The industry conference, produced and underwritten by CLI, provided
transportation execs with tools to help them achieve success now
and in coming years. The event was open to top LTL and parcel delivery
trucking executives by invitation only.
Attendees were treated to a wide variety of presentations and
roundtables, including:
Keynoter Stephen Shapiro, founder of 24/7 Innovation, said the
keys to innovation, and hence the future, will belong to nontraditional
thinkers who utilize the seven Rs: Rethink, reconfigure, resequence,
relocate, reduce, reassign, and retool.
A presentation on telephony highlighted the link between innovations
and reduced costs. Lou Person, president, Traxi Technologies, showed
how VoIP has evolved and how it will help companies save on the
high costs of communications.
A U.S./Canadian study by Mastiogale that identified how customers
choose a carrier using 20 attributes most important to customer
satisfaction, loyalty and other value factors was released at the
conference. Attendees were able to benchmark their performance against
the study’s parameters.
Jack Pickard, president of FedEx Custom Critical, told how his
company learned technological innovation alone is not enough –
that it must be coupled to strategic vision. His company’s
achievements include expedited, carefully handled, and temperature-controlled
services.
Shipper Thomas Wright, director of supply chain management at Kohler
Co. in Wisconsin, provided insights from the shipper’s point
of view. “Every morning,” he told attendees, “I
wake up and ask myself how we can reduce our dependence on LTL.”

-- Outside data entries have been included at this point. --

Definition calculate_miner_reward (miner : MinerPaymentSchedule) (sample : list (MinerPaymentSchedule * list MinerPaymentSchedule))
  : Res Empty_set MinerReward :=
  _ ← assert (0 <? burnchain_sortition_burn miner);
  _ ← assert (forallb (fun '(m, us) => is_miner m && forallb (fun u => negb (is_miner u)) us) sample);
  let num_mined := Z.of_nat (length (filter (fun block => helped (sched_address miner) block = true) sample)) in
  '(block_miner, user_supports) ← expect_opt (head sample);
  '(this_burn_total, other_burn_total) ← burn_totals (sched_address miner) block_miner user_supports;
  coinbase_reward ←
    (if num_mined =? 0 then Ok 0
     else
       burn_total ← expect_opt (checked_add 128 other_burn_total this_burn_total);
       product ← expect_opt (checked_mul 128 (sched_coinbase miner) this_burn_total);
       if burn_total =? 0 then Panic else Ok (product / burn_total));
  Ok (mkReward (sched_address miner) coinbase_reward 0 0 0 0 (sched_vtxindex miner)).

(** The rows of a block: its miner, and the users that supported it. *)
Definition split_rewards (scheduled_rewards : list MinerPaymentSchedule)
  : Res ChainError (MinerPaymentSchedule * list MinerPaymentSchedule) :=
  _ ← assert (0 <? Z.of_nat (length scheduled_rewards));
  miner_reward ← expect_opt (find (fun r => is_miner r) scheduled_rewards);
  let user_burns := filter (fun r => is_miner r = false) scheduled_rewards in
  _ ← assert (Nat.eqb (length user_burns) (length scheduled_rewards - 1));
  Ok (miner_reward, user_burns).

He and co-presenter Brian Christian, founder of DASO consulting
(and former vice president of global product development at Whirlpool
Corp.), shed light on how customers think and the importance of
incorporating the customers’ view when creating an innovation
plan.
Andrew McCarthy, product manager, Progress Software, discussed
the pros and cons of RFID vs. traditional bar code scanning. As
RFID tags have dropped from $2 to 20 cents each, he said, the innovative
technology has evolved into one that can help LTL carriers achieve
success.
Jeff Fidacaro, vice president and transportation analyst for Merrill
Lynch, spoke about a bright, if challenging, future for the companies
in the LTL trucking industry. He discussed the effects of carrier
mergers and intermodal competition.
In a case history pulled from the trucking industry, Thomas Kempa,
vice president of CIGNA Healthcare and a former HR manager at Schneider
Trucking, showed how innovative thinking helped achieve better healthcare
benefits for truck drivers while saving millions.
Shared services, a strategy whereby carriers combine an operation,
such as billing, to achieve economies of scale, came under examination
in a presentation by Jeff Keller, principal of Keller Services.
His experience working with Ryder and others, he said, shows that
when innovative strategies are used, shared services can create
new business opportunities.
The CLI three-day trucking leadership event also encompassed roundtable
discussions and interactive workshops on how to deal with the driver
shortage and activity-based costing.
Carrier Logistics Inc., a transportation systems consultant and
technology developer, has provided software solutions to truckers
for more than 30 years. CLI can be reached at (914)332-0300.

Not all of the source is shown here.